American company founder (born 1962)

Larry Augustin (born October 10, 1962) is a former VP at Amazon Web Services. He formerly was the chairman of the board of directors of SugarCRM. He is a former venture capitalist and the founder of VA Research (later Geeknet). During the height of the dot-com bubble, Augustin was a billionaire on paper at the age of 38.

Augustin is featured in the 2001 documentary film Revolution OS.

== Early life and education ==
Augustin grew up in a suburb of Dayton, Ohio, though he spent some of his early life on a family farm in New Hampshire.

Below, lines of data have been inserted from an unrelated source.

(* ===== verification/Identity.v ===== *)
(** Who makes a request to the host: bearer tokens and OIDC identities
    (src/components/DEALHost/apps/common/authentication.py and oidc.py).

    The introspection endpoint is a function of the token: the decoded reply, or the
    exception of the request.  How a host name beyond ASCII is encoded is the class
    [Idna]. *)

From S2P Require Import Prelude PyValue Regex Sha256 PyText Wire Url Ip HostingViews.
#[local] Open Scope list_scope.
#[local] Open Scope string_scope.
#[local] Open Scope Z_scope.

Notation attrs := (list (string * pyval)).

(** [s.encode("idna")] of text that is not ASCII; [None] is [UnicodeError]. *)
Class Idna := unicode_idna : string -> option string.

(** ** oidc.py *)
Definition derive_oidc_acl_username (issuer subject : string) : res string :=
  value ← encode_utf8 (issuer ++ bytes [0] ++ subject);
  Ok ("oidc:" ++ sha256_hex value).

(** [s.encode("idna").decode("ascii").lower()]. *)
Definition idna_lower `{Idna} (s : string) : option string :=
  if all_bytes is_ascii s then
    let labels := py_split "." s in
    if existsb (fun l => String.eqb l "") (removelast labels) || existsb (fun l => 64 <=? byte_len l) labels then None
    else Some (map_bytes lower_ascii s)
  else map_bytes lower_ascii <$> unicode_idna s.
Definition DNS_LABEL : regex :=
  Seq (Cls lower_digit) (Rep 0 (Some 1%nat) (Seq (Rep 0 (Some 61%nat) (Cls (por lower_digit (one_of "-")))) (Cls lower_digit))).

Section Issuer.
Context `{UnicodeData} `{CaseFold} `{NetlocRules} `{Idna} `{MappedText}.
(** The text of the [ValueError] of [urlsplit] that the message wraps is not needed. *)
Definition refuse {A} (detail : string) : res A := Raise (ValueError detail).

Definition canonical_host (hostname : string) : res string :=
  match ip_address hostname with
  | Some a => Ok (address_text a)
  | None =>
      match idna_lower hostname with
      | None => refuse "The OIDC issuer host is not valid."
      | Some canonical_host =>
          if endswith "." canonical_host then refuse "The OIDC issuer host must not end with a dot."
          else if (253 <? byte_len canonical_host)
               || existsb (fun label => negb (fullmatch DNS_LABEL label)) (py_split "." canonical_host)
          then refuse "The OIDC issuer host is not a valid DNS name."
          else Ok canonical_host
      end
  end.
Definition canonical_netloc (host : string) (port : option Z) : string :=
  let host := if has_byte 58 host then "[" ++ host ++ "]" else host in
  match port with None => host | Some p => host ++ ":" ++ py_str_int p end.
Definition is_dot_segment (segment : string) : bool := mem (py_casefold (unquote segment)) ["."; ".."].
(** [urlunsplit(("https", netloc, path, EMPTY, EMPTY))]. *)
Definition https_url (netloc path : string) : string :=
  "https://" ++ netloc ++ (if String.eqb path "" || startswith "/" path then path else "/" ++ path).

Definition validate_canonical_oidc_issuer (value : string) : res string :=
  if String.eqb value "" || negb (String.eqb value (py_strip value))
  then refuse "The OIDC issuer must not be empty or padded with whitespace."
  else
    match (parsed ← urlsplit value; p ← port parsed; Ok (parsed, p)) with
    | Raise e => if is_value_error e then refuse "The OIDC issuer is not a valid URL." else Raise e
    | Ok (parsed, port) =>
        if negb (String.eqb (scheme parsed) "https") then refuse "The OIDC issuer must use canonical lowercase HTTPS."
        else
          match hostname parsed with
          | None => refuse "The OIDC issuer must include a host."
          | Some hostname =>
              if has_userinfo parsed then refuse "The OIDC issuer must not contain user information."
              else if has_byte 37 (netloc parsed) then refuse "The OIDC issuer host must not use percent encoding."
              else if negb (String.eqb (query parsed) "") || negb (String.eqb (fragment parsed) "")
              then refuse "The OIDC issuer must not contain a query or fragment."
              else if bool_decide (port = Some 443) then refuse "The OIDC issuer must omit the default HTTPS port."
              else if has_byte 92 (path parsed) || contains "//" (path parsed)
              then refuse "The OIDC issuer path is not canonical."
              else if existsb is_dot_segment (py_split "/" (path parsed))
              then refuse "The OIDC issuer path must not contain dot segments."
              else
                host ← canonical_host hostname;
                if negb (String.eqb (https_url (canonical_netloc host port) (path parsed)) value)
                then refuse "The OIDC issuer must use its canonical form (lowercase host, IDNA host and no default port)."
                else Ok value
          end
    end.

Definition validate_approved_oidc_issuer (value approved_value : string) : res string :=
  requested ← validate_canonical_oidc_issuer value;
  if String.eqb approved_value ""
  then refuse "OIDC identity provisioning is unavailable because no approved runtime issuer is configured."
  else
    match validate_canonical_oidc_issuer approved_value with
    | Raise e =>
        if is_value_error e
        then refuse "OIDC identity provisioning is unavailable because the approved runtime issuer configuration is invalid."
        else Raise e
    | Ok approved =>
        if negb (String.eqb requested approved) then refuse "The OIDC issuer is not approved for this deployment."
        else Ok requested
    end.

Definition validate_oidc_subject (value : string) : res string :=
  if String.eqb value "" || negb (String.eqb value (py_strip value))
  then refuse "The OIDC subject must not be empty or padded with whitespace."
  else if has_byte 0 value then refuse "The OIDC subject contains an invalid null character."
  else Ok value.
End Issuer.

(** ** authentication.py *)
Definition FORBIDDEN_OIDC_GROUPS_CLAIMS : list string := ["scope"; "scp"; "roles"; "realm_access"; "realm_access.roles"].

Record SettingsTokenUser := {
  username : string;
  token_is_staff : bool;
  token_is_superuser : bool;
  oidc_issuer : option string;
  oidc_subject : option string;
  (** A set: order and repetitions do not matter. *)
  token_groups : list string
}.
Definition acl_name (u : SettingsTokenUser) : res string :=
  match oidc_issuer u, oidc_subject u with
  | Some issuer, Some subject =>
      if String.eqb issuer "" || String.eqb subject "" then Ok (username u) else derive_oidc_acl_username issuer subject
  | _, _ => Ok (username u)
  end.

(** The settings; [groups_claim] is [PNone] when the setting is absent. *)
Record host_settings := {
  DEALHOST_ADMIN_API_TOKENS : list string;
  DEALHOST_API_TOKENS : list string;
  DEALHOST_OIDC_INTROSPECTION_URL : string;
  DEALHOST_OIDC_ISSUER : string;
  DEALHOST_OIDC_AUDIENCE : string;
  DEALHOST_OIDC_ADMIN_GROUPS : list string;
  DEALHOST_OIDC_READ_GROUPS : list string;
  groups_claim : pyval;
  groups_claim_env : option string
}.

(** [bytes.split()]. *)
Definition byte_space (a : ascii) : bool := one_of " " a || ((9 <=? code a) && (code a <=? 13)).
Fixpoint byte_words (word : string) (s : string) : list string :=
  let flush := if String.eqb word "" then [] else [word] in
  match s with
  | "" => flush
  | String a r => if byte_space a then (flush ++ byte_words "" r)%list else byte_words (word ++ String a "") r
  end.

Section Authentication.
Context `{UnicodeData} `{CaseFold} (st : host_settings).
(** [httpx.post(endpoint, ...)], [raise_for_status()] and [json()]. *)
Variable introspect : string -> res pyval.
Definition reject {A} (detail : string) : res A := Raise (AuthenticationFailed detail).

Fixpoint _matches (token : string) (candidates : list string) : res bool :=
  match candidates with
  | [] => Ok false
  | candidate :: candidates =>
      if String.eqb candidate "" then _matches token candidates
      else same ← compare_digest token candidate; if same : bool then Ok true else _matches token candidates
  end.

Definition _configured_groups_claim_name : option string :=
  let configured := match groups_claim st with PNone => PStr (default "groups" (groups_claim_env st)) | v => v end in
  match configured with
  | PStr configured =>
      let claim_name := py_strip configured in
      if String.eqb claim_name "" || negb (String.eqb configured claim_name) || (255 <? py_len claim_name)
         || has_byte 0 claim_name || mem (py_casefold claim_name) FORBIDDEN_OIDC_GROUPS_CLAIMS
      then None else Some claim_name
  | _ => None
  end.

Definition bad_group (v : pyval) : bool :=
  match v with
  | PStr s => String.eqb (py_strip s) "" || negb (String.eqb s (py_strip s))
  | _ => true
  end.
Definition group_names (l : list pyval) : list string := omap (fun v => match v with PStr s => Some s | _ => None end) l.
Definition _claim_values (claims : attrs) : res (list string) :=
  match _configured_groups_claim_name with
  | None => reject "Invalid OIDC groups claim configuration."
  | Some claim_name =>
      Ok (match vget claim_name claims with
          | PList claim => if existsb bad_group claim then [] else group_names claim
          | _ => []
          end)
  end.
Definition meets (a b : list string) : bool := existsb (fun x => mem x b) a.

(** The claims of an active token, or the refusal. *)
Definition introspected (token : string) : res attrs :=
  match introspect token with
  | Raise e =>
      match e with
      | HTTPError | TypeError => reject "OIDC token validation failed."
      | e => if is_value_error e then reject "OIDC token validation failed." else Raise e
      end
  | Ok (PDict claims) =>
      match vget "active" claims with PBool true => Ok claims | _ => reject "Invalid bearer token." end
  | Ok _ => reject "Invalid bearer token."
  end.
Definition audiences (claims : attrs) : res (list string) :=
  match vget "aud" claims with
  | PStr audience => Ok [audience]
  | PList audience => mapM_res py_str audience
  | _ => Ok []
  end.
Definition stable_subject (claims : attrs) : option string :=
  match vget "sub" claims with
  | PStr subject =>
      if String.eqb subject "" || negb (String.eqb subject (py_strip subject)) || (255 <? py_len subject) || has_byte 0 subject
      then None else Some subject
  | _ => None
  end.
(** The first of the names that has a value, as text. *)
Fixpoint display_name (names : list string) (subject : string) (claims : attrs) : res string :=
  match names with
  | [] => Ok subject
  | name :: names => if truthy (vget name claims) then py_str (vget name claims) else display_name names subject claims
  end.

Definition _authenticate_oidc (token : string) : res (option SettingsTokenUser) :=
  if String.eqb (py_strip (DEALHOST_OIDC_INTROSPECTION_URL st)) "" then Ok None
  else
    claims ← introspected token;
    if negb (eq_str (vget "iss" claims) (DEALHOST_OIDC_ISSUER st)) then reject "Invalid bearer token issuer."
    else
      audiences ← audiences claims;
      if negb (mem (DEALHOST_OIDC_AUDIENCE st) audiences) then reject "Invalid bearer token audience."
      else
        authorization_groups ← _claim_values claims;
        let is_admin := meets authorization_groups (DEALHOST_OIDC_ADMIN_GROUPS st) in
        if negb is_admin && negb (meets authorization_groups (DEALHOST_OIDC_READ_GROUPS st))
        then reject "Bearer token has no authorized group."
        else
          match stable_subject claims with
          | None => reject "Bearer token has no stable subject."
          | Some subject =>
              username ← display_name ["preferred_username"; "email"] subject claims;
              Ok (Some {| username := username; token_is_staff := is_admin; token_is_superuser := is_admin;
                          oidc_issuer := Some (DEALHOST_OIDC_ISSUER st); oidc_subject := Some subject;
                          token_groups := authorization_groups |})
          end.

Definition static_user (name : string) (admin : bool) : SettingsTokenUser :=
  {| username := name; token_is_staff := admin; token_is_superuser := admin; oidc_issuer := None; oidc_subject := None;
     token_groups := [] |}.
(** [header] are the bytes of the Authorization header; [Ok None] leaves the request to
    the next authenticator. *)
Definition authenticate (header : string) : res (option (SettingsTokenUser * string)) :=
  match byte_words "" header with
  | [] => Ok None
  | keyword :: rest =>
      if negb (String.eqb (map_bytes lower_ascii keyword) "bearer") then Ok None
      else
        match rest with
        | [raw] =>
            match decode_utf8 raw with
            | Raise UnicodeDecodeError => reject "Invalid bearer token encoding."
            | Raise e => Raise e
            | Ok token =>
                admin ← _matches token (DEALHOST_ADMIN_API_TOKENS st);
                if admin : bool then Ok (Some (static_user "dealhost-admin-token" true, token))
                else
                  api ← _matches token (DEALHOST_API_TOKENS st);
                  if api : bool then Ok (Some (static_user "dealhost-api-token" false, token))
                  else
                    oidc_user ← _authenticate_oidc token;
                    match oidc_user with
                    | Some u => Ok (Some (u, token))
                    | None => reject "Invalid bearer token."
                    end
            end
        | _ => reject "Invalid bearer token header."
        end
  end.

(** What the dataset views and the permissions read of the user. *)
Definition viewer_of (u : SettingsTokenUser) : res viewer :=
  name ← acl_name u;
  Ok {| is_staff := token_is_staff u; viewer_pk := None; acl_username := name; oidc_groups := token_groups u |}.
Definition account_of (u : SettingsTokenUser) : account :=
  {| is_authenticated := true; account_staff := token_is_staff u; is_superuser := token_is_superuser u |}.
End Authentication.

After receiving a B.S. in electrical engineering from the University of Notre Dame, Augustin received a fellowship from Bell Labs to pursue a master's degree in electrical engineering from Stanford University. He went to work for Bell Labs for a year and then returned to Stanford to pursue a PhD.

==Career==
In 1993, Augustin founded VA Research (later VA Linux and Geeknet), while a Ph.D. student at Stanford. Augustin was a Stanford colleague of Jerry Yang and David Filo, the founders of Yahoo!. Filo and Yang introduced Augustin to Sequoia Capital, which provided Augustin with venture capital.

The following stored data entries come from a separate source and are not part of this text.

Inductive iam_request :=
| CreateUser (pk : Z) (data : pyval)
| UpdateUser (q : user_account -> bool) (pk : Z) (partial : bool) (data : pyval)
| DestroyUser (q : user_account -> bool) (pk : Z)
| SetPassword (q : user_account -> bool) (pk : Z) (data : pyval)
| DestroyIdentity (q : OIDCAclIdentity -> bool) (actor : string) (pk : Z) (data : pyval).
Definition serve (caller : option account) (r : iam_request) : M iam response :=
  match r with
  | CreateUser pk data => for_super_users caller (create_user pk data)
  | UpdateUser q pk partial data => for_super_users caller (update_user q pk partial data)
  | DestroyUser q pk => for_super_users caller (destroy_user q pk)
  | SetPassword q pk data => for_super_users caller (set_password q pk data)
  | DestroyIdentity q actor pk data => identity_request caller (destroy_identity bus q actor pk data)
  end.
(** The key a request adds is new. *)
Definition new_key (r : iam_request) (d : iam) : Prop :=
  match r with CreateUser pk _ => pk ∉ map ua_pk (accounts d) | _ => True end.

(** [history d d']: requests of any callers, and changes of the catalogue, lead from [d] to
    [d'].  While one request provisions an identity others may run at its two gaps. *)
Inductive history (d : iam) : iam -> Prop :=
| history_start : history d d
| history_request d1 caller r : history d d1 -> new_key r d1 -> history d (serve caller r d1).2
| history_catalogue d1 c : history d d1 -> history d (with_host c d1)
| history_provision d1 d2 d3 caller k data :
    history d d1 -> history d1 d2 -> fresh k d2 -> history d2 d3 ->
    history d (identity_request caller (create_identity st exception_text (fun _ => d2) (fun _ => d3) k data) d1).2.

Lemma keeps_for_super_users (caller : option account) (m : M iam response) (d : iam) :
  keeps_at d m -> keeps_at d (for_super_users caller m).
Proof. unfold for_super_users. intros Hm. destruct (is_super_user caller); [done|apply keeps_ret]. Qed.
Lemma keeps_identity_request (caller : option account) (m : M iam response) (d : iam) :
  keeps_at d m -> keeps_at d (identity_request caller m).
Proof.
  intros Hm. apply keeps_bind_at; [by apply keeps_for_super_users|]. intros; apply keeps_ret.
Qed.
Lemma keeps_serve (caller : option account) (r : iam_request) (d : iam) : new_key r d -> keeps_at d (serve caller r).
Proof.
  intros Hn. destruct r; cbn; first [apply keeps_identity_request|apply keeps_for_super_users].
  - by apply keeps_create_user.
  - apply keeps_update_user.
  - apply keeps_destroy_user.
  - apply keeps_set_password.
  - apply keeps_destroy_identity.
Qed.
Lemma history_sound (d d' : iam) : history d d' -> sound d -> sound d'.
Proof.
  induction 1 as [d|d d1 caller r Hh IH Hn|d d1 c Hh IH|d d1 d2 d3 caller k data Ha IHa Hb IHb Fk Hc IHc]; intros S.
  - done.
  - by apply keeps_serve; [|apply IH].
  - by apply sound_host, IH.
  - specialize (IHa S). specialize (IHb IHa). specialize (IHc IHb). apply keeps_identity_request; [|done]. by apply keeps_create_identity.
Qed.

(** C15: whatever requests administrators make, in any order and with other requests between
    the steps of a provisioning, every OIDC identity stays bound to an account of its own whose
    name is derived from the identity, without password and without privileges; and at most
    one identity has an issuer and a subject. *)
Theorem bindings_stay_sound (d d' : iam) (i : OIDCAclIdentity) :
  sound d -> history d d' -> i ∈ identities d' ->
  exists x, x ∈ accounts d' /\ bound x i /\
    (forall j, j ∈ identities d' -> id_user j = ua_pk x -> j = i) /\ the_identity (id_issuer i) (id_subject i) i d'.
Proof.
  intros S Hh Hi. pose proof (history_sound d d' Hh S) as S'. destruct (sound_bound d' S' i Hi) as (x & Hx & Bx).
  exists x. split_and!; [done..| |by apply the_identity_intro].
  intros j Hj E. apply (same_row_key id_pk (identities d')); [apply S'|done..|]. apply (sound_users d' S'); [done..|].
  by rewrite E, (bound_key _ _ Bx).
Qed.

In November 1999, he launched SourceForge, a collaborative development environment or "forge".

On December 9, 1999, during the dot-com bubble, VA Linux became a public company via an initial public offering and Augustin, then 38-years old, became a billionaire on paper.

In August 2002, Augustin left VA Linux and from September 2002 to December 2004, he was a partner at Azure Capital Partners, where he helped lead Azure's investments in Zend Technologies and Medsphere.

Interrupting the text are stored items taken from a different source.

(** ** The allowlists of dynamic routes *)
(** A port in its canonical decimal form. *)
Definition canonical_port (message : string) (raw_port : string) : res Z :=
  if String.eqb raw_port "" || negb (all_bytes is_digit raw_port) then fail message
  else
    port ← int_of_digits raw_port;
    if negb (String.eqb raw_port (py_str_int port)) || (port <? 1) || (65535 <? port) then fail message else Ok port.
Definition nodup_ports (l : list Z) : bool := bool_decide (NoDup l).
Definition exact_upstream (hosts suffixes : list string) (ports : list Z) (pairs : list (string * Z)) (upstream : string)
    : res (list (string * Z)) :=
  let malformed := "APISIX_ROUTE_ALLOWED_UPSTREAMS must contain only canonical DNS host:port pairs." in
  match rpartition ":" upstream with
  | None => fail malformed
  | Some (host, raw_port) =>
      if negb (_is_internal_dns_name host) then fail malformed
      else
        port ← canonical_port malformed raw_port;
        if negb (mem host hosts || existsb (fun suffix => String.eqb host suffix || endswith ("." ++ suffix) host) suffixes)
           || negb (existsb (Z.eqb port) ports)
        then fail "Every APISIX exact upstream must also belong to the host/suffix and port allowlists."
        else if _is_runtime_upstream_host host
        then fail "APISIX exact upstreams must not target runtime-app Services while runtime exposure is unsupported."
        else if bool_decide ((host, port) ∈ pairs) then fail "APISIX_ROUTE_ALLOWED_UPSTREAMS must not contain duplicates."
        else Ok (pairs ++ [(host, port)])%list
  end.
Definition route_allowlists (runtime_config : attrs) : res (list (string * Z)) :=
  hosts ← _config_csv runtime_config "APISIX_ROUTE_ALLOWED_UPSTREAM_HOSTS";
  raw_suffixes ← _config_csv runtime_config "APISIX_ROUTE_ALLOWED_UPSTREAM_SUFFIXES";
  ports ← _config_csv runtime_config "APISIX_ROUTE_ALLOWED_UPSTREAM_PORTS";
  upstreams ← _config_csv runtime_config "APISIX_ROUTE_ALLOWED_UPSTREAMS";
  if (bool_decide (hosts = []) && bool_decide (raw_suffixes = [])) || bool_decide (ports = []) || bool_decide (upstreams = [])
  then fail "APISIX dynamic routes require a non-empty upstream host or suffix allowlist, a non-empty port allowlist and a non-empty exact host:port allowlist."
  else if negb (forallb _is_internal_dns_name hosts)
  then fail "APISIX_ROUTE_ALLOWED_UPSTREAM_HOSTS must contain only strict DNS hostnames, never IP addresses or localhost."
  else
    let suffixes := map (removeprefix ".") raw_suffixes in
    if negb (forallb _is_internal_dns_name suffixes)
    then fail "APISIX_ROUTE_ALLOWED_UPSTREAM_SUFFIXES must contain only strict DNS suffixes, never IP addresses or localhost."
    else
      let runtime_sentinel := "dealrt-sentinel." ++ RUNTIME_APPS_NAMESPACE ++ ".svc.cluster.local" in
      if existsb _is_runtime_upstream_host hosts
         || existsb (fun suffix => String.eqb runtime_sentinel suffix || endswith ("." ++ suffix) runtime_sentinel) suffixes
      then fail "APISIX upstream allowlists must not include the runtime-apps namespace while runtime exposure is unsupported."
      else
        parsed_ports ← mapM_res (canonical_port "APISIX_ROUTE_ALLOWED_UPSTREAM_PORTS must contain canonical ports between 1 and 65535.") ports;
        if negb (nodup_ports parsed_ports) then fail "APISIX_ROUTE_ALLOWED_UPSTREAM_PORTS must not contain duplicates."
        else foldM_res (exact_upstream hosts suffixes parsed_ports) [] upstreams.

(** *** The routes of the bootstrap *)
Definition decoded_routes (bootstrap_config : option attrs) : res pyval :=
  data ← (match bootstrap_config with Some d => subscript "data" (PDict d) | None => Raise TypeError end);
  text ← subscript "routes.json" data;
  match text with
  | PStr text => bootstrap ← loads text; subscript "routes" bootstrap
  | _ => Raise TypeError
  end.
Definition bootstrap_routes (documents : list attrs) : res (list pyval) :=
  bootstrap_config ← first_res (named "ConfigMap" "apisix-bootstrap") documents;
  match decoded_routes bootstrap_config with
  | Raise (KeyError _ | TypeError | JSONDecodeError) => fail "APISIX bootstrap routes are not valid JSON"
  | Raise e => Raise e
  | Ok (PList routes) =>
      let route_ids := map (fun route => match route with PDict d => vget "id" d | _ => PNone end) routes in
      let expected := keys EXPECTED_APISIX_BOOTSTRAP_UPSTREAMS in
      if negb (forallb is_str route_ids) || negb (Nat.eqb (length route_ids) (length expected)) || negb (set_eqb (texts route_ids) expected)
      then fail "APISIX bootstrap must contain exactly the reviewed core routes; runtime routes are forbidden."
      else Ok routes
  | Ok _ => fail "APISIX bootstrap routes must be a JSON list."
  end.
Definition oidc_upstreams : list string := ["dealhost"; "dealiot"; "dealdata-core"; "dealdata-gps"; "dealdata-sensor"].
(** The headers a route sets and removes. *)
Definition check_headers (host : string) (header_policy : pyval) : res unit :=
  set_headers ← attr_get_or "set" (PDict []) header_policy;
  raw_removed ← attr_get_or "remove" (PList []) header_policy;
  removed_headers ← set_of raw_removed;
  scheme ← attr_get_or "X-Forwarded-Proto" PNone set_headers;
  if negb (eq_str scheme "$http_x_forwarded_proto") then fail "Every APISIX route must preserve the trusted edge scheme."
  else
    authorization ← attr_get_or "Authorization" PNone set_headers;
    if mem host oidc_upstreams then
      if negb (eq_str authorization "Bearer $http_x_forwarded_access_token")
         || negb (holds removed_headers "X-Forwarded-Access-Token") || holds removed_headers "Authorization"
      then fail "Every OIDC-introspecting route must exchange the forwarded token for Authorization and remove the raw token header."
      else Ok tt
    else if match set_headers with PDict d => has_key "Authorization" d | _ => false end
            || negb (holds removed_headers "Authorization" && holds removed_headers "X-Forwarded-Access-Token")
    then fail "Non-introspecting APISIX upstreams must strip Authorization and X-Forwarded-Access-Token."
    else Ok tt.
(** Its id, the nodes of its upstream and its header policy. *)
Definition route_parts (route : pyval) : res (pyval * pyval * pyval) :=
  route_id ← subscript "id" route;
  upstream ← subscript "upstream" route;
  nodes ← subscript "nodes" upstream;
  plugins ← subscript "plugins" route;
  proxy_rewrite ← subscript "proxy-rewrite" plugins;
  header_policy ← subscript "headers" proxy_rewrite;
  Ok (route_id, nodes, header_policy).
(** The upstream of a route, unless it is the interface's. *)
Definition check_route (route : pyval) : res (list (string * Z)) :=
  match route_parts route with
  | Raise _ => fail "APISIX bootstrap route contract is incomplete"
  | Ok (route_id, nodes, header_policy) =>
      match nodes with
      | PDict [(node, _)] =>
          if negb (is_dict header_policy) then fail "Every APISIX bootstrap route must define a header policy."
          else
            match rpartition ":" node with
            | Some (host, raw_port) =>
                if negb (py_isdigit raw_port) then fail "APISIX bootstrap upstream nodes must use DNS host:port syntax."
                else
                  match py_int raw_port, route_id with
                  | None, _ => fail "invalid literal for int() with base 10"
                  | Some port, PStr route_id =>
                      if negb (bool_decide (dget route_id EXPECTED_APISIX_BOOTSTRAP_UPSTREAMS = Some (host, port)))
                      then fail "APISIX bootstrap routes must target only their reviewed core upstreams; runtime upstreams are forbidden."
                      else
                        _ ← check_headers host header_policy;
                        Ok (if String.eqb route_id "archideal-interface" then [] else [(host, port)])
                  | _, _ => Raise TypeError
                  end
            | None => fail "APISIX bootstrap upstream nodes must use DNS host:port syntax."
            end
      | _ => fail "Every APISIX bootstrap route must have exactly one upstream node."
      end
  end.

In 2005, Augustin joined the board of directors of SugarCRM and in May 2009, Augustin was appointed as the chief executive officer.

Augustin was the CEO of SugarCRM until February 2019 when Craig Charlton was appointed the role, with. Augustin remaining the chairman of the board of directors.

In July 2019, Augustin became a VP at Amazon Web Services. He left Amazon in 2021.

==Personal life==
Augustin works out in a gym every day after work. He is married and has a daughter who was born in 1997.